On his way back up from the yard Bird had seen something white and round – a girl who had curled herself into a ball. Lifting her was like retrieving a ball of newspaper from out of the grass or an empty crisp bag that someone had flung over the ditch. She seemed to lack the bones and meat and muscle of real people. She felt as if she was filled with feathers.

On the day Midge Connors comes hurtling into Bird Keegan’s life, she flings open his small, quiet world. He and his two sisters, Olive and Margaret, have lived in the same isolated community all their lives, each one more alone than the others can know.

Taking in damaged, sharp-edged Midge, Bird invites the scorn of his neighbours and siblings. And as they slowly mend each other, family bonds – and the tie of the land – begin to weigh down on their tentative relationship. Can it survive the misunderstandings, contempt and violence of others?

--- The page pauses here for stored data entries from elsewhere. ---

(* ===== verification/Bits.v ===== *)
(** * Bits: packing values into a [usize]  (src/src/bits.rs)

    [Pack] describes a bit field by its mask and shift.  The definitions follow
    the source, with its checked arithmetic; [Pack_wf p w s] says that [p] is
    the field of width [w] at bit [s], which is what [least_significant] and
    [then] build, and every other operation is characterised under it. *)

From S2P Require Import Prelude.

Local Open Scope Z_scope.

(** ** Definitions *)

Record Pack : Type := mkPack { mask : Z; shift : Z }.

#[export] Instance Pack_eq_dec : EqDecision Pack.
Proof. solve_decision. Defined.

(** [std::mem::size_of::<usize>() as u32 * 8]. *)
Definition pointer_width : Z := word_width.

(** [let shift = 1usize.wrapping_shl(n - 1); shift | (shift - 1)]. *)
Definition mask_for (n : Z) : outcome Z :=
  n1 ← checked_sub n 1;
  let shift := wrapping_shl 1 n1 in
  s1 ← checked_sub shift 1;
  mret (Z.lor shift s1).

(** The free function [unpack]. *)
Definition unpack (src mask shift : Z) : outcome Z :=
  checked_shr (Z.land src mask) shift.

Definition Pack_least_significant (width : Z) : outcome Pack :=
  mask ← mask_for width;
  mret (mkPack mask 0).

Definition Pack_then (self : Pack) (width : Z) : outcome Pack :=
  shift ← checked_sub pointer_width (leading_zeros (mask self));
  m ← mask_for width;
  mask ← checked_shl m shift;
  mret (mkPack mask shift).

Definition Pack_width (self : Pack) : outcome Z :=
  m ← checked_shr (mask self) (shift self);
  checked_sub pointer_width (leading_zeros m).

Definition Pack_max_value (self : Pack) : outcome Z :=
  w ← Pack_width self;
  x ← checked_shl 1 w;
  checked_sub x 1.

Definition Pack_pack (self : Pack) (value base : Z) : outcome Z :=
  max ← Pack_max_value self;
  _ ← assert_ (bool_decide (value ≤ max));
  v ← checked_shl value (shift self);
  mret (Z.lor (Z.land base (usize_not (mask self))) v).

Definition Pack_pack_lossy (self : Pack) (value base : Z) : outcome Z :=
  max ← Pack_max_value self;
  Pack_pack self (Z.land value max) base.

Definition Pack_unpack (self : Pack) (src : Z) : outcome Z :=
  unpack src (mask self) (shift self).

(** ** Specification

    A well-formed field, and what its operations mean. *)

Record Pack_wf (p : Pack) (w s : Z) : Prop := {
  wf_width : 1 ≤ w;
  wf_shift : 0 ≤ s;
  wf_fits : s + w ≤ word_width;
  wf_mask : mask p = Z.shiftl (Z.ones w) s;
  wf_shift_eq : shift p = s;
}.

(** The value of the field [(w, s)] in a word, and the word with that field
    replaced. *)
Definition field_get (w s word : Z) : Z := Z.land (Z.shiftr word s) (Z.ones w).

Definition field_set (w s value base : Z) : Z :=
  Z.lor (Z.ldiff base (Z.shiftl (Z.ones w) s)) (Z.shiftl value s).

(** ** Facts on fields *)

Lemma field_get_range w s x : 0 ≤ w → 0 ≤ field_get w s x < 2 ^ w.
Proof.
  intros. unfold field_get. rewrite Z.land_ones by done.
  apply Z.mod_pos_bound. lia.
Qed.

Lemma field_get_small w v : 0 ≤ w → 0 ≤ v < 2 ^ w → Z.land v (Z.ones w) = v.
Proof. intros. rewrite Z.land_ones by done. by apply Z.mod_small. Qed.

Lemma field_get_set_same w s v b :
  0 ≤ w → 0 ≤ s → 0 ≤ v < 2 ^ w → field_get w s (field_set w s v b) = v.
Proof.
  intros Hw Hs Hv. unfold field_get, field_set. bitwise i.
  - by rewrite Z.add_simpl_r.
  - symmetry. apply (testbit_small v w); lia.
Qed.

Lemma field_get_set_other w s w' s' v b :
  0 ≤ w → 0 ≤ s → 0 ≤ w' → 0 ≤ s' → 0 ≤ v < 2 ^ w →
  s + w ≤ s' ∨ s' + w' ≤ s →
  field_get w' s' (field_set w s v b) = field_get w' s' b.
Proof.
  intros Hw Hs Hw' Hs' Hv Hdisj. unfold field_get, field_set. bitwise i.
  destruct Hdisj.
  - rewrite (testbit_small v w) by lia. by rewrite orb_false_r.
  - rewrite (Z.testbit_neg_r v) by lia. by rewrite orb_false_r.
Qed.

Lemma field_set_range w s v b :
  0 ≤ w → 0 ≤ s → s + w ≤ word_width → 0 ≤ v < 2 ^ w → usize_ok b →
  usize_ok (field_set w s v b).
Proof.
  unfold usize_ok, usize_bound, field_set. intros Hw Hs Hf Hv Hb.
  assert (0 ≤ Z.lor (Z.ldiff b (Z.shiftl (Z.ones w) s)) (Z.shiftl v s)) as Hpos.
  { apply Z.lor_nonneg. split; [apply Z.ldiff_nonneg; lia | apply Z.shiftl_nonneg; lia]. }
  split; [done|]. apply small_of_testbit; [done|done|].
  intros i Hi. assert (0 ≤ i) by (unfold word_width in *; lia).
  autorewrite with arc_bits.
  rewrite (testbit_small b word_width), (testbit_small v w) by lia. done.
Qed.

(** ** The constructors build well-formed fields *)

Lemma wrapping_shl_one n :
  0 ≤ n < word_width → wrapping_shl 1 n = 2 ^ n.
Proof.
  intros Hn. unfold wrapping_shl. rewrite Z.mod_small by done.
  rewrite Z.shiftl_1_l, Z.land_ones by done.
  apply Z.mod_small. split; [lia|]. apply Z.pow_lt_mono_r; lia.
Qed.

Lemma pow2_lor_pred n : 0 ≤ n → Z.lor (2 ^ n) (2 ^ n - 1) = Z.ones (n + 1).
Proof.
  intros Hn.
  replace (2 ^ n - 1) with (Z.ones n) by (rewrite Z.ones_equiv; lia).
  rewrite <- Z.shiftl_1_l. bitwise i.
  all: destruct (decide (i = n)) as [->|].
  all: rewrite ?Z.sub_diag; try done; try lia.
  change 1 with (Z.ones 1). rewrite testbit_ones by lia. by bits_cases.
Qed.

Lemma mask_for_spec n : 1 ≤ n ≤ word_width → mask_for n = Done (Z.ones n).
Proof.
  intros Hn. unfold mask_for, checked_sub. rewrite bool_decide_true by lia. cbn.
  rewrite wrapping_shl_one by lia.
  pose proof (Z.pow_pos_nonneg 2 (n - 1)). rewrite bool_decide_true by lia. cbn.
  rewrite pow2_lor_pred by lia. by rewrite Z.sub_add.
Qed.

Lemma ones_pos w : 1 ≤ w → 0 < Z.ones w.
Proof.
  intros. rewrite Z.ones_equiv.
  pose proof (Z.pow_le_mono_r 2 1 w ltac:(lia) ltac:(lia)). lia.
Qed.

Lemma leading_zeros_shifted_ones w s :
  1 ≤ w → 0 ≤ s → word_width - leading_zeros (Z.shiftl (Z.ones w) s) = s + w.
Proof.
  intros Hw Hs. pose proof (ones_pos w Hw). unfold leading_zeros.
  rewrite bool_decide_false.
  - rewrite Z.log2_shiftl, Z.ones_equiv, Z.log2_pred_pow2 by lia. lia.
  - rewrite Z.shiftl_mul_pow2 by done. pose proof (Z.pow_pos_nonneg 2 s). nia.
Qed.

Lemma shifted_ones_range w s :
  0 ≤ w → 0 ≤ s → s + w ≤ word_width →
  Z.land (Z.shiftl (Z.ones w) s) (Z.ones word_width) = Z.shiftl (Z.ones w) s.
Proof.
  intros. bitwise i.
Qed.

Lemma least_significant_wf w :
  1 ≤ w ≤ word_width →
  ∃ p, Pack_least_significant w = Done p ∧ Pack_wf p w 0.
Proof.
  intros Hw. unfold Pack_least_significant. rewrite mask_for_spec by done. cbn.
  eexists. split; [done|]. split; cbn; rewrite ?Z.shiftl_0_r; lia.
Qed.

Lemma then_wf p w s w' :
  Pack_wf p w s → 1 ≤ w' → s + w + w' ≤ word_width →
  ∃ q, Pack_then p w' = Done q ∧ Pack_wf q w' (s + w).
Proof.
  intros [Hw Hs Hf Hm Hsh] Hw' Hfit. unfold Pack_then, pointer_width.
  rewrite Hm. unfold checked_sub at 1.
  rewrite bool_decide_true by (pose proof (leading_zeros_shifted_ones w s); lia).
  cbn. rewrite leading_zeros_shifted_ones, mask_for_spec by lia. cbn.
  unfold checked_shl. rewrite bool_decide_true by lia. cbn.
  rewrite shifted_ones_range by lia.
  eexists. split; [done|]. split; cbn; lia.
Qed.

(** ** The operations on a well-formed field *)

Section operations.
Context (p : Pack) (w s : Z) (Hwf : Pack_wf p w s).

Lemma shift_in_range : bool_decide (0 ≤ shift p < word_width) = true.
Proof using Hwf.
  pose proof Hwf as [Hw Hs Hf Hm Hsh]. rewrite Hsh. apply bool_decide_true. lia.
Qed.

Lemma width_spec : Pack_width p = Done w.
Proof using Hwf.
  unfold Pack_width, checked_shr. rewrite shift_in_range. cbn.
  pose proof Hwf as [Hw Hs Hf Hm Hsh]. rewrite Hm, Hsh.
  rewrite Z.shiftr_shiftl_l, Z.sub_diag by done.
  pose proof (leading_zeros_shifted_ones w 0) as Hlz.
  unfold checked_sub, pointer_width. rewrite bool_decide_true by lia. f_equal. lia.
Qed.

Lemma max_value_spec : w < word_width → Pack_max_value p = Done (2 ^ w - 1).
Proof using Hwf.
  intros Hlt. unfold Pack_max_value. rewrite width_spec. cbn.
  pose proof Hwf as [Hw _ _ _ _].
  unfold checked_shl. rewrite bool_decide_true by lia. cbn.
  rewrite Z.shiftl_1_l, Z.land_ones, Z.mod_small
    by (try split; try apply Z.pow_lt_mono_r; lia).
  unfold checked_sub. rewrite bool_decide_true; [done|lia].
Qed.

Lemma max_value_panics : w = word_width → Pack_max_value p = Panic.
Proof using Hwf.
  intros Hw. unfold Pack_max_value. by rewrite width_spec, Hw.
Qed.

Lemma land_not_mask b : usize_ok b → Z.land b (usize_not (mask p)) = Z.ldiff b (mask p).
Proof using.
  intros Hb. unfold usize_not. rewrite Z.land_assoc, <- Z.ldiff_land.
  apply field_get_small; [done|]. destruct Hb.
  split; [apply Z.ldiff_nonneg; lia|]. apply small_of_testbit; [done|apply Z.ldiff_nonneg; lia|].
  intros i Hi. assert (0 ≤ i) by (unfold word_width in *; lia).
  autorewrite with arc_bits. by rewrite (testbit_small b word_width).
Qed.

Lemma pack_spec v b :
  w < word_width → usize_ok v → usize_ok b →
  Pack_pack p v b = if bool_decide (v < 2 ^ w) then Done (field_set w s v b) else Panic.
Proof using Hwf.
  intros Hlt Hv Hb. unfold Pack_pack. rewrite max_value_spec by done. cbn.
  unfold assert_. case_bool_decide as Hle; case_bool_decide; try lia; cbn; [|done].
  unfold checked_shl. rewrite shift_in_range. cbn.
  rewrite land_not_mask by done. unfold field_set.
  pose proof Hwf as [Hw Hs Hf -> ->]. do 2 f_equal. bitwise i.
  unfold usize_ok in Hv. symmetry. apply (testbit_small v w); lia.
Qed.

Lemma pack_lossy_spec v b :
  w < word_width → usize_ok v → usize_ok b →
  Pack_pack_lossy p v b = Done (field_set w s (v mod 2 ^ w) b).
Proof using Hwf.
  intros Hlt Hv Hb. unfold Pack_pack_lossy. rewrite max_value_spec by done. cbn.
  pose proof Hwf as [Hw _ _ _ _].
  replace (2 ^ w - 1) with (Z.ones w) by (rewrite Z.ones_equiv; lia).
  rewrite Z.land_ones by lia. pose proof (Z.mod_pos_bound v (2 ^ w) ltac:(lia)).
  rewrite pack_spec, bool_decide_true; [done|lia|done| |done].
  unfold usize_ok, usize_bound in *.
  pose proof (Z.pow_lt_mono_r 2 w word_width). lia.
Qed.

Lemma unpack_spec x : Pack_unpack p x = Done (field_get w s x).
Proof using Hwf.
  unfold Pack_unpack, unpack, checked_shr. rewrite shift_in_range.
  pose proof Hwf as [Hw Hs Hf -> ->]. unfold field_get. f_equal.
  rewrite Z.shiftr_land, Z.shiftr_shiftl_l, Z.sub_diag by done. done.
Qed.
End operations.

(** ** Properties *)

(** A value that fits its field is recovered from the packed word, every
    field that does not overlap it keeps its value, and the word stays a
    [usize].  Neither operation panics. *)
Theorem pack_unpack_roundtrip p w s v b :
  Pack_wf p w s → w < word_width → 0 ≤ v < 2 ^ w → usize_ok b →
  ∃ r, Pack_pack p v b = Done r ∧ usize_ok r ∧ Pack_unpack p r = Done v ∧
    ∀ q w' s', Pack_wf q w' s' → s + w ≤ s' ∨ s' + w' ≤ s →
      Pack_unpack q r = Pack_unpack q b.
Proof.
  intros Hwf Hlt Hv Hb. destruct (Hwf) as [Hw Hs Hf _ _].
  assert (usize_ok v).
  { unfold usize_ok, usize_bound. pose proof (Z.pow_lt_mono_r 2 w word_width). lia. }
  exists (field_set w s v b). rewrite (pack_spec p w s), bool_decide_true by (done || lia).
  rewrite (unpack_spec p w s), field_get_set_same by (done || lia).
  split_and!; [done|apply field_set_range; (done || lia)|done|].
  intros q w' s' Hq Hd. rewrite !(unpack_spec q w' s') by done. f_equal.
  destruct Hq. apply field_get_set_other; lia.
Qed.

Lemma pack_unpack_roundtrip_witness :
  ∃ r, Pack_pack (mkPack 0xff0000 16) 7 0xabcdef01 = Done r ∧ usize_ok r ∧
    Pack_unpack (mkPack 0xff0000 16) r = Done 7 ∧
    ∀ q w' s', Pack_wf q w' s' → 16 + 8 ≤ s' ∨ s' + w' ≤ 16 →
      Pack_unpack q r = Pack_unpack q 0xabcdef01.
Proof.
  apply (pack_unpack_roundtrip (mkPack 0xff0000 16) 8 16 7 0xabcdef01).
  - by split.
  - done.
  - done.
  - done.
Defined.

(** [pack] panics exactly on the values its field cannot hold, while
    [pack_lossy] never panics and keeps the value modulo the field's size. *)
Theorem pack_panics_iff_pack_lossy_truncates p w s v b :
  Pack_wf p w s → w < word_width → usize_ok v → usize_ok b →
  (Pack_pack p v b = Panic ↔ 2 ^ w ≤ v) ∧
  ∃ r, Pack_pack_lossy p v b = Done r ∧ Pack_unpack p r = Done (v mod 2 ^ w).
Proof.
  intros Hwf Hlt Hv Hb. destruct (Hwf) as [Hw Hs _ _ _]. split.
  - rewrite (pack_spec p w s) by done. case_bool_decide; split; (done || lia).
  - eexists. rewrite (pack_lossy_spec p w s) by done. split; [done|].
    rewrite (unpack_spec p w s) by done. f_equal.
    apply field_get_set_same; [lia..|]. apply Z.mod_pos_bound. lia.
Qed.

Lemma pack_panics_iff_pack_lossy_truncates_witness :
  (Pack_pack (mkPack 0x7f000000 24) 128 0 = Panic ↔ 2 ^ 7 ≤ 128) ∧
  ∃ r, Pack_pack_lossy (mkPack 0x7f000000 24) 128 0 = Done r ∧
    Pack_unpack (mkPack 0x7f000000 24) r = Done (128 mod 2 ^ 7).
Proof.
  apply (pack_panics_iff_pack_lossy_truncates (mkPack 0x7f000000 24) 7 24 128 0).
  - by split.
  - done.
  - done.
  - done.
Defined.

A poignant and powerful study of the emotional lives of three siblings and the girl who breaks through their solitude.

My Review

This Family Of Things is a novel that focuses mainly on two families in a small town in Ireland. Midge comes from an abusive family, all her brothers and sisters have left home and are not in touch. Bird, Margaret and Olive are siblings who run a farm nearby. When Bird finds Midge late at night all their lives change.
I haven’t read much Irish fiction but the books that I have read I have enjoyed. I like the humour and the approach to life that you never seem to see in novels set elsewhere. I found though, that I didn’t get into this immediately. I think this was mainly because I was only reading a bit at a time. Once I could read it in bigger chunks I enjoyed it a lot more.
All the characters were different, even Bird and his sisters had little in common. All coped with their various problems in different ways and none could be judged with how they chose to live their lives. I did struggle though with the way I felt about Midge until the second half of the novel.
Set in Ireland and Oregon, I preferred the Irish setting. The way the villagers communicated with each other was magical, if not always likeable. A combination of compassion, ridicule, denial, fear and sarcasm that all felt natural.
A different type of novel from my usual crime fiction but it was a welcome one. Recommended.
With thanks to the publisher for the copy received.